You have to feel a little sorry for the biggest retailers at this time of the year.
They get to take part in an advertising arms race, and, having spent a shedload of money they can probably ill afford at the moment, their efforts are then held up for criticism.
Whether it’s Moz the Monster, a supermarket stating that ‘Everyone’s Welcome’ (of course they are) or Paddington doing the rounds at M&S, by now most people will have seen the majority of the ads that have become as much a part of Christmas as turkey and pud.
Now contrast this with the online merchants, where Missguided shouts the somewhat traditional 1950s song ‘Santa Baby’ on their website, and Net-A-Porter invites onlookers to ‘Party with the Porters’.
“Almost any online retailer that decides it’s time to bridge the digital/terrestrial divide and open a physical shop is almost guaranteed airtime, no matter how relatively shabby their efforts”
Both of these don’t actually cost too much to produce. By the time the e- or m-shopper gets to the point where they’re perusing the pages of a particular etailer’s website, the glamour and glitz of the party season are readily conveyed with a few images and a sparkly font – their wallets are waiting.

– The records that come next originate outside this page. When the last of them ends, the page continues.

Fixpoint run (is_ : list instr) (c : cpu) : option (cpu * user_frame) :=
  match is_ with
  | [] => None
  | i :: is' => r ← step i c; match r with inl c => run is' c | inr r => Some r end
  end.

Definition syscall_entry : list instr :=
  [Swapgs; Mov R10 RSP; LoadGs RSP; SubSp 8; StoreSp R10; Swapgs;
   Push RCX; Push R11; Push R14; Push R15; Push RBX; Push RBP; Push R12; Push R13;
   Mov R12 RDI; Mov R13 RSI; Mov RDI RAX; Mov RSI R12; Mov RDX R13;
   Call;
   Pop R13; Pop R12; Pop RBP; Pop RBX; Pop R15; Pop R14; Pop R11; Pop RCX;
   Cli; Swapgs; LoadSp R10; AddSp 8;
   PushImm USER_DATA_SELECTOR; Push R10; Push R11; PushImm USER_CODE_SELECTOR; Push RCX;
   Swapgs; Iretq].

(** The dispatcher as seen from the stub, a callee that keeps to the calling convention: it returns with the stack
    pointer it was called with, its caller's frame (the nine words the stub pushed) as it was, and the
    user's GS base active.  It may write any other memory. *)
Record balanced : Prop := {
  bal_rsp : forall c, rf (dispatch c) RSP = rf c RSP;
  bal_mem : forall c a, rf c RSP <= a < rf c RSP + 72 -> kmem (dispatch c) a = kmem c a;
  bal_gs : forall c, gs_kernel (dispatch c) = gs_kernel c }.
End stub.

(** ** Runs of pushes and pops *)

Lemma upd_eq r v f : upd r v f r = v.
Proof. unfold upd. by rewrite decide_True. Qed.
Lemma upd_ne r r' v f : r <> r' -> upd r v f r' = f r'.
Proof. intros. unfold upd. by rewrite decide_False. Qed.

Section runs.
Variables (K : Z) (dispatch : cpu -> cpu).

(** The value a push stores; no other instruction qualifies. *)
Definition pushed (f : regfile) (i : instr) : option Z :=
  match i with Push r => if decide (r = RSP) then None else Some (f r) | PushImm v => Some v | _ => None end.
(* ===== verification/Nic.v ===== *)
(** * The network card

    The lowest layer of [user_rs/netstack_driver/src/main.rs]: bringing the card up, its receive
    ring and its transmissions.

    The card is an Intel 8254x.  What the driver relies on of its manual is the function [arrive]: a frame is put into the buffer of
    the descriptor the head register points to, the descriptor's length and done bit are set and the head moves on, unless
    the head has reached the tail register, when the frame is dropped.  Physical addresses of
    the buffers are those of [rx_buf_phys]; buffer [i] is the memory behind address [i]. *)

From S2P Require Import Prelude.

Definition REG_CTRL : Z := 0x0000.
Definition REG_RCTL : Z := 0x0100.
Definition REG_TCTL : Z := 0x0400.
Definition REG_TIPG : Z := 0x0410.
Definition REG_RDBAL : Z := 0x2800.
Definition REG_RDBAH : Z := 0x2804.
Definition REG_RDLEN : Z := 0x2808.
Definition REG_RDH : Z := 0x2810.
Definition REG_RDT : Z := 0x2818.
Definition REG_TDBAL : Z := 0x3800.
Definition REG_TDBAH : Z := 0x3804.
Definition REG_TDLEN : Z := 0x3808.
Definition REG_TDH : Z := 0x3810.
Definition REG_TDT : Z := 0x3818.
Definition REG_RAL0 : Z := 0x5400.
Definition REG_RAH0 : Z := 0x5404.
Definition CTRL_RST : Z := Z.shiftl 1 26.
Definition CTRL_SLU : Z := Z.shiftl 1 6.
Definition CTRL_ASDE : Z := Z.shiftl 1 5.
Definition RCTL_EN : Z := Z.shiftl 1 1.
Definition RCTL_BAM : Z := Z.shiftl 1 15.
Definition TCTL_EN : Z := Z.shiftl 1 1.
Definition TCTL_PSP : Z := Z.shiftl 1 3.

Definition RX_RING_ENTRIES : nat := 8.
Definition TX_RING_ENTRIES : nat := 8.
Definition RX_DESC_OFF : Z := 0x0000.
Definition TX_DESC_OFF : Z := 0x0080.

Record TxDesc := mkTx { tx_addr : Z; tx_length : Z; tx_cso : Z; tx_cmd : Z; tx_status : Z; tx_css : Z; tx_special : Z }.
Record RxDesc := mkRx { rx_addr : Z; rx_length : Z; rx_checksum : Z; rx_status : Z; rx_errors : Z; rx_special : Z }.

(** Registers, the two rings in the shared page, the receive buffers, and [next_rx]. *)
Record nic := mkNic { regs : Z -> Z; rx_ring : list RxDesc; tx_ring : list TxDesc; rx_bufs : list bytes; next_rx : nat }.

Definition mmio_write32 (off v : Z) (n : nic) : nic :=
  mkNic (fun r => if r =? off then u32 v else regs n r) (rx_ring n) (tx_ring n) (rx_bufs n) (next_rx n).
Definition mmio_read32 (off : Z) (n : nic) : Z := regs n off.
Definition set_rx_ring (l : list RxDesc) (n : nic) : nic := mkNic (regs n) l (tx_ring n) (rx_bufs n) (next_rx n).
Definition set_tx_ring (l : list TxDesc) (n : nic) : nic := mkNic (regs n) (rx_ring n) l (rx_bufs n) (next_rx n).
Definition set_bufs (l : list bytes) (n : nic) : nic := mkNic (regs n) (rx_ring n) (tx_ring n) l (next_rx n).
Definition set_next (k : nat) (n : nic) : nic := mkNic (regs n) (rx_ring n) (tx_ring n) (rx_bufs n) k.

(** The hardware address in [RAL0] and [RAH0]. *)
Definition read_mac (n : nic) : bytes :=
  let ral0 := mmio_read32 REG_RAL0 n in let rah0 := mmio_read32 REG_RAH0 n in
  [Z.land ral0 0xFF; Z.land (Z.shiftr ral0 8) 0xFF; Z.land (Z.shiftr ral0 16) 0xFF; Z.land (Z.shiftr ral0 24) 0xFF; Z.land rah0 0xFF; Z.land (Z.shiftr rah0 8) 0xFF].

Definition RING_BYTES : Z := Z.of_nat RX_RING_ENTRIES * 16.

(** [init_nic] once the reset has completed: the registers are written one by one, in this order, and every receive descriptor is posted with its
    own buffer. *)
Definition init_nic (desc_phys : Z) (rx_buf_phys : list Z) (n : nic) : nic * bytes :=
  let n := mmio_write32 REG_CTRL (Z.lor CTRL_SLU CTRL_ASDE) n in
  let mac := read_mac n in
  let n := set_rx_ring ((fun a => mkRx a 0 0 0 0 0) <$> rx_buf_phys) n in
  let n := mmio_write32 REG_RDBAL (u64 (desc_phys + RX_DESC_OFF)) n in
  let n := mmio_write32 REG_RDBAH (Z.shiftr (u64 (desc_phys + RX_DESC_OFF)) 32) n in
  let n := mmio_write32 REG_RDLEN RING_BYTES n in
  let n := mmio_write32 REG_RDH 0 n in
  let n := mmio_write32 REG_RDT (Z.of_nat RX_RING_ENTRIES - 1) n in
  let n := mmio_write32 REG_RCTL (Z.lor RCTL_EN RCTL_BAM) n in
  let n := mmio_write32 REG_TDBAL (u64 (desc_phys + TX_DESC_OFF)) n in
  let n := mmio_write32 REG_TDBAH (Z.shiftr (u64 (desc_phys + TX_DESC_OFF)) 32) n in
  let n := mmio_write32 REG_TDLEN (Z.of_nat TX_RING_ENTRIES * 16) n in
  let n := mmio_write32 REG_TDH 0 n in
  let n := mmio_write32 REG_TDT 0 n in
  let n := mmio_write32 REG_TIPG 0x0060200A n in
  let n := mmio_write32 REG_TCTL (Z.lor (Z.lor (Z.lor TCTL_EN TCTL_PSP) (Z.shiftl 0x0F 4)) (Z.shiftl 0x40 12)) n in
  (set_next 0 n, mac).

(** [rx_poll_one]: the index and length of the next frame, the descriptor handed back. *)
Definition rx_poll_one (n : nic) : option (nic * option (nat * nat)) :=
  d ← rx_ring n !! next_rx n;
  if Z.land (rx_status d) 0x1 =? 0 then Some (n, None) else
  let idx := next_rx n in
  let n' := set_rx_ring (<[idx := mkRx (rx_addr d) (rx_length d) (rx_checksum d) 0 (rx_errors d) (rx_special d)]> (rx_ring n)) n in
  let n' := mmio_write32 REG_RDT (Z.of_nat idx) n' in
  Some (set_next ((idx + 1) mod RX_RING_ENTRIES) n', Some (idx, Z.to_nat (rx_length d))).

(** The frame in buffer [idx]. *)
Definition rx_frame (n : nic) (idx len : nat) : option bytes := b ← rx_bufs n !! idx; rslice b 0 len.

(** The card receives a frame. *)
Definition arrive (frame : bytes) (n : nic) : option nic :=
  let h := Z.to_nat (mmio_read32 REG_RDH n) in
  if mmio_read32 REG_RDH n =? mmio_read32 REG_RDT n then Some n else
  d ← rx_ring n !! h; b ← rx_bufs n !! h; b ← wslice b 0 frame;
  let n := set_bufs (<[h := b]> (rx_bufs n)) n in
  let n := set_rx_ring (<[h := mkRx (rx_addr d) (Z.of_nat (length frame)) (rx_checksum d) (Z.lor (rx_status d) 0x1) (rx_errors d) (rx_special d)]> (rx_ring n)) n in
  Some (mmio_write32 REG_RDH (Z.of_nat ((h + 1) mod RX_RING_ENTRIES)) n).

(** [tx_frame] up to the doorbell, and its end once the done bit is seen. *)
Definition tx_start (tx_buf_phys : Z) (len : nat) (n : nic) : nic :=
  mmio_write32 REG_TDT 1 (set_tx_ring (<[0%nat := mkTx tx_buf_phys (u16 (Z.of_nat len)) 0 0x0B 0 0 0]> (tx_ring n)) n).
Definition tx_finish (n : nic) : nic := mmio_write32 REG_TDT 0 n.

(** The descriptors the card may work on: from the head up to the tail, around the ring. *)
Definition tx_owned (n : nic) : nat :=
  Z.to_nat ((mmio_read32 REG_TDT n - mmio_read32 REG_TDH n) mod Z.of_nat TX_RING_ENTRIES).
(** The card has worked on all of them. *)
Definition tx_drain (n : nic) : nic := mmio_write32 REG_TDH (mmio_read32 REG_TDT n) n.

(** ** The receive ring is a queue of at most seven frames *)

Definition BUF_SIZE : nat := 4096.

Definition pos (n : nic) (k : nat) : nat := ((next_rx n + k) mod RX_RING_ENTRIES)%nat.

Record ring_ok (n : nic) (q : list bytes) : Prop := {
  rk_ring : length (rx_ring n) = RX_RING_ENTRIES; rk_bufs : length (rx_bufs n) = RX_RING_ENTRIES; rk_next : (next_rx n < RX_RING_ENTRIES)%nat;
  rk_size : forall i b, rx_bufs n !! i = Some b -> length b = BUF_SIZE;
  rk_room : (length q < RX_RING_ENTRIES)%nat;
  rk_tail : mmio_read32 REG_RDT n = Z.of_nat (pos n 7); rk_head : mmio_read32 REG_RDH n = Z.of_nat (pos n (length q));
  rk_full : forall k f, q !! k = Some f -> exists d b, rx_ring n !! pos n k = Some d /\ rx_bufs n !! pos n k = Some b /\
    Z.land (rx_status d) 0x1 <> 0 /\ rx_length d = Z.of_nat (length f) /\ rslice b 0 (length f) = Some f;
  rk_free : forall k d, (length q <= k < RX_RING_ENTRIES)%nat -> rx_ring n !! pos n k = Some d -> rx_status d = 0 }.

Lemma pos_lt n k : (pos n k < RX_RING_ENTRIES)%nat.
Proof. apply Nat.mod_upper_bound. done. Qed.

Lemma pos_inj n j k : (j < RX_RING_ENTRIES)%nat -> (k < RX_RING_ENTRIES)%nat -> pos n j = pos n k -> j = k.
Proof.
  unfold pos, RX_RING_ENTRIES. intros Hj Hk H. pose proof (Nat.div_mod_eq (next_rx n + j) 8). pose proof (Nat.div_mod_eq (next_rx n + k) 8). lia.
Qed.

(** After a poll the places are numbered from one further on. *)
Lemma pos_next n k : (next_rx n < RX_RING_ENTRIES)%nat -> (((next_rx n + 1) mod RX_RING_ENTRIES + k) mod RX_RING_ENTRIES)%nat = pos n (S k).
Proof.
  unfold pos, RX_RING_ENTRIES. intros H. rewrite Nat.Div0.add_mod_idemp_l. f_equal. lia.
Qed.

Lemma ring_index k : (k < RX_RING_ENTRIES)%nat -> in_width 32 (Z.of_nat k).
Proof. unfold RX_RING_ENTRIES. intros. red. lia. Qed.

Lemma arrive_ring n q frame : ring_ok n q -> (length frame <= BUF_SIZE)%nat ->
  exists n', arrive frame n = Some n' /\ next_rx n' = next_rx n /\ ring_ok n' (if (length q <? 7)%nat then q ++ [frame] else q).
Proof.
  intros H Hf. pose proof H as [Hr Hb Hn Hs Hq Ht Hh Hfull Hfree]. unfold arrive. rewrite Hh, Ht. destruct (Nat.ltb_spec (length q) 7) as [Hl|Hl].
  - rewrite (proj2 (Z.eqb_neq _ _)) by (intros E%Nat2Z.inj%pos_inj; unfold RX_RING_ENTRIES in *; lia). rewrite Nat2Z.id.
    set (h := pos n (length q)). assert (h < 8)%nat as Hh8 by apply pos_lt.
    destruct (lookup_lt_is_Some_2 (rx_ring n) h) as [d Ed]; [rewrite Hr; done|]. destruct (lookup_lt_is_Some_2 (rx_bufs n) h) as [b Eb]; [rewrite Hb; done|].
    pose proof (Hs _ _ Eb) as Lb. destruct (wslice_is_Some b 0 frame) as [b' Ew]; [lia|]. rewrite Ed, Eb. cbn [mbind option_bind]. rewrite Ew. cbn [mbind option_bind].
    eexists. split; [reflexivity|]. split; [done|].
    assert (forall k, (k < 8)%nat -> k <> length q -> pos n k <> h) as Hne by (intros k Hk Hkq E; apply pos_inj in E; unfold RX_RING_ENTRIES in *; lia).
    split; cbn [rx_ring rx_bufs next_rx mmio_write32 set_rx_ring set_bufs].
    + by rewrite length_insert.
    + by rewrite length_insert.
    + done.
    + intros i x Hx. apply list_lookup_insert_Some in Hx as [(_ & <- & _)|[_ Hx]]; [by rewrite (length_wslice _ _ _ _ Ew)|by apply (Hs i)].
    + rewrite length_app. cbn. unfold RX_RING_ENTRIES. lia.
    + exact Ht.
    + unfold mmio_read32, mmio_write32. cbn [regs]. change (REG_RDH =? REG_RDH) with true. cbv iota.
      rewrite wrap_small by (by apply ring_index, Nat.mod_upper_bound). f_equal.
      rewrite length_app. cbn [length]. unfold h, pos, RX_RING_ENTRIES. cbn [next_rx mmio_write32 set_rx_ring set_bufs]. rewrite Nat.Div0.add_mod_idemp_l. f_equal. lia.
    + intros k f Hk. change (pos _ k) with (pos n k). apply lookup_app_Some in Hk as [Hk|[Hge Hk]].
      * assert (k < length q)%nat by by eapply lookup_lt_Some. rewrite !list_lookup_insert_ne by (apply not_eq_sym, Hne; lia). by apply Hfull.
      * apply list_lookup_singleton_Some in Hk as [Hk <-]. replace k with (length q) by lia. fold h. rewrite !list_lookup_insert_eq by (rewrite ?Hr, ?Hb; done).
        eexists _, _. split; [done|]. split; [done|]. cbn [rx_status rx_length]. assert (rx_status d = 0) as -> by (apply (Hfree (length q) d); [unfold RX_RING_ENTRIES; lia|done]).
        split; [done|]. split; [done|]. by apply rslice_wslice_eq in Ew.
    + rewrite length_app. cbn [length]. intros k x Hk. change (pos _ k) with (pos n k). rewrite list_lookup_insert_ne by (apply not_eq_sym, Hne; unfold RX_RING_ENTRIES in *; lia).
      apply Hfree. lia.
  - assert (length q = 7)%nat as E7 by (unfold RX_RING_ENTRIES in *; lia). rewrite E7, Z.eqb_refl. exists n. done.
Qed.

But this is not really the point.
Currently, almost any online retailer that decides it’s time to bridge the digital/terrestrial divide and open a physical shop is almost guaranteed airtime, no matter how relatively shabby their efforts.

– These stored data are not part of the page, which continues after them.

(* ===== verification/Packet.v ===== *)
(** * Packets

    The formats of [user_rs/netstack_driver/src/main.rs]: Ethernet, ARP, IPv4,
    UDP, TCP, ICMP and DNS messages, the Internet checksum, the ARP table and the
    routing table.

    The builders write into a caller's buffer at an offset (the sub-slices
    [&mut buf[n..]] of the code) and return the buffer and the length written; an
    index past the end of the buffer is a panic, [None].  Addresses are the byte
    arrays of the code. *)

From S2P Require Import Prelude Bits.

Definition OUR_IP : bytes := [10; 0; 2; 15].
Definition GATEWAY_IP : bytes := [10; 0; 2; 2].
Definition BROADCAST_MAC : bytes := replicate 6 0xFF.

(** [copy_bytes(&mut b[off..off+len], src)]: as many bytes as both have. *)
Definition copy_bytes (b : bytes) (off len : nat) (src : bytes) : option bytes :=
  if decide (off + len <= length b)%nat then wslice b off (take len src) else None.

(** [b[off] = (v >> 8) as u8; b[off+1] = (v & 0xFF) as u8]. *)
Definition w16 (b : bytes) (off : nat) (v : Z) : option bytes := wslice b off [u8 (Z.shiftr v 8); Z.land v 0xFF].

(** [((b[off] as u16) << 8) | (b[off+1] as u16)]. *)
Definition r16 (b : bytes) (off : nat) : option Z :=
  hi ← b !! off; lo ← b !! S off; Some (Z.lor (Z.shiftl hi 8) lo).

(** ** The Internet checksum *)

Fixpoint sum16 (data : bytes) (sum : Z) : Z :=
  match data with
  | hi :: lo :: data' => sum16 data' (u32 (sum + Z.lor (Z.shiftl hi 8) lo))
  | [hi] => u32 (sum + Z.shiftl hi 8)
  | [] => sum
  end.

Fixpoint fold_carries (fuel : nat) (sum : Z) : Z :=
  match fuel with
  | O => sum
  | S fuel => if Z.shiftr sum 16 =? 0 then sum else fold_carries fuel (u32 (Z.land sum 0xFFFF + Z.shiftr sum 16))
  end.

(** Two rounds leave no carry, whatever the sum. *)
Definition FOLD_FUEL : nat := 2.

Definition checksum16 (data : bytes) : Z := wnot 16 (u16 (fold_carries FOLD_FUEL (sum16 data 0))).

(** ** Ethernet *)

Definition ETH_HDR_LEN : nat := 14.
Definition ETHERTYPE_ARP : bytes := [0x08; 0x06].
Definition ETHERTYPE_IPV4 : bytes := [0x08; 0x00].

Definition eth_build (b dst_mac src_mac ethertype : bytes) : option (bytes * nat) :=
  b ← copy_bytes b 0 6 dst_mac; b ← copy_bytes b 6 6 src_mac; b ← copy_bytes b 12 2 ethertype;
  Some (b, ETH_HDR_LEN).

(** ** ARP *)

Definition arp_fixed (b : bytes) (n : nat) (oper : Z) : option bytes :=
  b ← wslice b n [0x00; 0x01]; b ← wslice b (n + 2) [0x08; 0x00]; b ← wslice b (n + 4) [6; 4];
  wslice b (n + 6) [0x00; oper].

Definition arp_build_request (b src_mac src_ip target_ip : bytes) : option (bytes * nat) :=
  '(b, n) ← eth_build b BROADCAST_MAC src_mac ETHERTYPE_ARP;
  b ← arp_fixed b n 0x01;
  b ← copy_bytes b (n + 8) 6 src_mac; b ← copy_bytes b (n + 14) 4 src_ip;
  b ← copy_bytes b (n + 18) 6 (replicate 6 0); b ← copy_bytes b (n + 24) 4 target_ip;
  Some (b, n + 28)%nat.

Definition arp_build_reply (b src_mac src_ip dst_mac dst_ip : bytes) : option (bytes * nat) :=
  '(b, n) ← eth_build b dst_mac src_mac ETHERTYPE_ARP;
  b ← arp_fixed b n 0x02;
  b ← copy_bytes b (n + 8) 6 src_mac; b ← copy_bytes b (n + 14) 4 src_ip;
  b ← copy_bytes b (n + 18) 6 dst_mac; b ← copy_bytes b (n + 24) 4 dst_ip;
  Some (b, n + 28)%nat.

(** One row of the three arrays [ip], [mac], [valid] of [ArpTable]. *)
Record ArpSlot := mkSlot { slot_ip : bytes; slot_mac : bytes; valid : bool }.

Definition ARP_TABLE_SIZE : nat := 4.
Definition ArpTable : Type := list ArpSlot.
Definition arp_new : ArpTable := replicate ARP_TABLE_SIZE (mkSlot (replicate 4 0) (replicate 6 0) false).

On this reckoning, Birchbox and Nasty Gal both punch massively above their festive weight and have had more column inches that will attract shoppers than many of their much larger rivals.
Highly-produced ads backed by in-store cuddly toys are not for them.

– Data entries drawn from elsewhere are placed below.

(** A transmission that completes. *)
Definition sent_ok (frame : bytes) (s s' : net) : Prop :=
  RX s' = RX s /\ ARP s' = ARP s /\ all_complete s' /\ length (TXBUF s') = FRAME_BUF_SIZE /\ SENT s' = SENT s ++ [(frame, true)].

Section two.
Context (mac our_ip : bytes) (Hmac : length mac = 6%nat) (Hip : ip_ok our_ip).

Lemma send_tcp_ok dst_mac dst_ip sp dp seq ack flags ident payload s : length dst_mac = 6%nat -> length dst_ip = 4%nat -> length (TXBUF s) = FRAME_BUF_SIZE ->
  (54 + length payload <= FRAME_BUF_SIZE)%nat -> all_complete s ->
  exists s', send_tcp mac our_ip dst_mac dst_ip sp dp seq ack flags ident payload s = Some (s', true) /\
    sent_ok (tcp_frame mac our_ip dst_mac dst_ip sp dp seq ack flags ident payload) s s'.
Proof using Hmac Hip.
  intros Hm Hd Hb Hl Hc. destruct (send_tcp_run mac our_ip Hmac (ip_len _ Hip) dst_mac dst_ip sp dp seq ack flags ident payload s Hm Hd Hb Hl) as (s' & E & E1 & E2 & E3 & E4 & E5).
  rewrite complete_head in * by done. exists s'. split; [done|]. split; [done|]. split; [done|]. split; [|split; [by rewrite E4|done]].
  unfold all_complete in *. rewrite E2. by destruct (TX_OK s); [|apply Forall_cons in Hc as [_ Hc]].
Qed.

(** The segment waited for arrives after [n] empty polls. *)
Lemma wait_run c want max n f rest p t s : RX s = replicate n None ++ Some f :: rest -> Z.of_nat n < max -> tcp_of f = Some (Some (p, t)) ->
  t_dst_port t = local_port c -> t_src_port t = remote_port c -> want t = true ->
  tcp_wait_for mac our_ip c want max s = Some (set_rx rest s, Some (t_seq t, t_flags t, length (t_payload t))).
Proof.
  intros Hr Hn Et Hd Hs Hw. unfold tcp_wait_for, spin. rewrite Hr, spin_idle by done. unfold lift, mbind, net_bind, mret, net_ret. rewrite Et. cbn [mbind option_bind].
  by rewrite Hd, Hs, !Z.eqb_refl, Hw.
Qed.

Lemma arp_known ip m s : arp_lookup (ARP s) ip = Some m -> arp_resolve mac our_ip ip s = Some (s, Some m).
Proof. intros H. unfold arp_resolve, get_arp, mbind, net_bind. cbn [mbind option_bind]. by rewrite H. Qed.

Definition syn_frame (m ip : bytes) (sp dp : Z) : bytes := tcp_frame mac our_ip m ip sp dp CLIENT_ISN 0 TCP_FLAG_SYN CLIENT_ISN [].
Definition synack_frame (m ip : bytes) (sp dp ack : Z) : bytes := tcp_frame mac our_ip m ip sp dp SERVER_ISN ack (Z.lor TCP_FLAG_SYN TCP_FLAG_ACK) SERVER_ISN [].
Definition ack_frame (m ip : bytes) (sp dp seq ack ident : Z) : bytes := tcp_frame mac our_ip m ip sp dp seq ack TCP_FLAG_ACK ident [].

(** A SYN, the answer after [n] empty polls, and the acknowledgement. *)
Lemma connect_run ip dp sp m n f rest p t s : length ip = 4%nat -> length m = 6%nat -> length (TXBUF s) = FRAME_BUF_SIZE -> all_complete s ->
  arp_lookup (ARP s) (arp_target our_ip ip) = Some m -> RX s = replicate n None ++ Some f :: rest -> Z.of_nat n < 5000000 ->
  tcp_of f = Some (Some (p, t)) -> t_dst_port t = sp -> t_src_port t = dp -> t_flags t = Z.lor TCP_FLAG_SYN TCP_FLAG_ACK ->
  exists s', tcp_connect mac our_ip ip dp sp s = Some (s', Some (mkConn Established sp ip dp m (u32 (CLIENT_ISN + 1)) (u32 (t_seq t + 1)))) /\
    RX s' = rest /\ SENT s' = SENT s ++ [(syn_frame m ip sp dp, true); (ack_frame m ip sp dp (u32 (CLIENT_ISN + 1)) (u32 (t_seq t + 1)) (CLIENT_ISN + 2), true)].
Proof using Hmac Hip.
  intros Hi Hm Hb Hc Ha Hr Hn Et Hd Hs Hf. unfold tcp_connect, mbind, net_bind. rewrite (arp_known _ _ _ Ha). cbn [mbind option_bind attempts].
  destruct (send_tcp_ok m ip sp dp CLIENT_ISN 0 TCP_FLAG_SYN CLIENT_ISN [] s Hm Hi Hb) as (s1 & E1 & R1 & _ & C1 & B1 & S1); [unfold FRAME_BUF_SIZE; cbn; lia|done|].
  unfold mbind, net_bind. rewrite E1. cbn [mbind option_bind negb].
  rewrite (wait_run _ _ _ n f rest p t) by (done || by rewrite ?R1, ?Hf). cbn [mbind option_bind]. rewrite Hf. change (has_flag (Z.lor TCP_FLAG_SYN TCP_FLAG_ACK) TCP_FLAG_RST) with false.
  cbv iota. unfold send_on. cbn [remote_mac remote_ip local_port remote_port send_next recv_next set_recv_next].
  destruct (send_tcp_ok m ip sp dp (u32 (CLIENT_ISN + 1)) (u32 (t_seq t + 1)) TCP_FLAG_ACK (CLIENT_ISN + 2) [] (set_rx rest s1) Hm Hi B1) as (s2 & E2 & R2 & _ & C2 & B2 & S2); [unfold FRAME_BUF_SIZE; cbn; lia|done|].
  rewrite E2. cbn [mbind option_bind]. exists s2. split; [done|]. split; [done|]. rewrite S2. cbn [SENT set_rx]. rewrite S1. by rewrite <- app_assoc.
Qed.

(** A SYN after [n] empty polls, the answer, and the acknowledgement after [k] more. *)
Lemma accept_run port max n k f g rest p t pg tg m s : length (TXBUF s) = FRAME_BUF_SIZE -> all_complete s ->
  RX s = replicate n None ++ Some f :: replicate k None ++ Some g :: rest -> Z.of_nat n < max -> Z.of_nat k < 100000000 ->
  tcp_of f = Some (Some (p, t)) -> t_dst_port t = port -> t_flags t = TCP_FLAG_SYN -> rslice f 6 6 = Some m ->
  tcp_of g = Some (Some (pg, tg)) -> t_dst_port tg = port -> t_src_port tg = t_src_port t -> t_flags tg = TCP_FLAG_ACK ->
  exists s', tcp_accept mac our_ip port max s = Some (s', Some (mkConn Established port (ip_src p) (t_src_port t) m (u32 (SERVER_ISN + 1)) (u32 (t_seq t + 1)))) /\
    RX s' = rest /\ SENT s' = SENT s ++ [(synack_frame m (ip_src p) port (t_src_port t) (u32 (t_seq t + 1)), true)].
Proof using Hmac Hip.
  intros Hb Hc Hr Hn Hk Et Hd Hf Hm Eg Hdg Hsg Hfg. destruct (tcp_of_src _ _ _ Et) as [Hs _]. pose proof (length_rslice _ _ _ _ Hm) as Hml.
  unfold tcp_accept, spin. unfold mbind at 1, net_bind at 1. rewrite Hr, spin_idle by done. unfold lift, mbind, net_bind. rewrite Et. cbn [mbind option_bind].
  rewrite Hd, Z.eqb_refl, Hf. change (has_flag TCP_FLAG_SYN TCP_FLAG_SYN) with true. change (has_flag TCP_FLAG_SYN TCP_FLAG_ACK) with false. cbn [andb negb]. rewrite Hm. cbn [mbind option_bind].
  destruct (send_tcp_ok m (ip_src p) port (t_src_port t) SERVER_ISN (u32 (t_seq t + 1)) (Z.lor TCP_FLAG_SYN TCP_FLAG_ACK) SERVER_ISN [] (set_rx (replicate k None ++ Some g :: rest) s) Hml Hs Hb) as (s1 & E1 & R1 & _ & C1 & B1 & S1); [unfold FRAME_BUF_SIZE; cbn; lia|done|].
  rewrite E1. cbn [mbind option_bind negb]. rewrite (wait_run _ _ _ k g rest pg tg) by (done || by rewrite ?R1, ?Hfg). cbn [mbind option_bind].
  exists (set_rx rest s1). split; [done|]. split; [done|]. exact S1.
Qed.
End two.

(** The two ends of one connection. *)
Record paired (mac_a ip_a mac_b ip_b : bytes) (a b : TcpConn) : Prop := {
  paired_a : remote_ip a = ip_b /\ remote_mac a = mac_b; paired_b : remote_ip b = ip_a /\ remote_mac b = mac_a;
  paired_ports : local_port a = remote_port b /\ remote_port a = local_port b;
  paired_ab : send_next a = recv_next b; paired_ba : send_next b = recv_next a }.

Maybe they’ll have a few posters on the escalators at Oxford Circus tube – but that will be about it and the physical shops are predominantly a taster for the website.
For etailers, the reality of having a shop that’s open, which will close as soon as Santa rides off into the sunset for another year, is enough to get the digital tills ringing.
A big retailer Christmas wish therefore is: ‘Dear Santa, could you make me as effective at attention-grabbing as the online outfits and save me the cost of yet another TV campaign?’
It won’t happen, but it is symptomatic of how the very biggest retailers are being brought low by an entirely opposite approach to selling.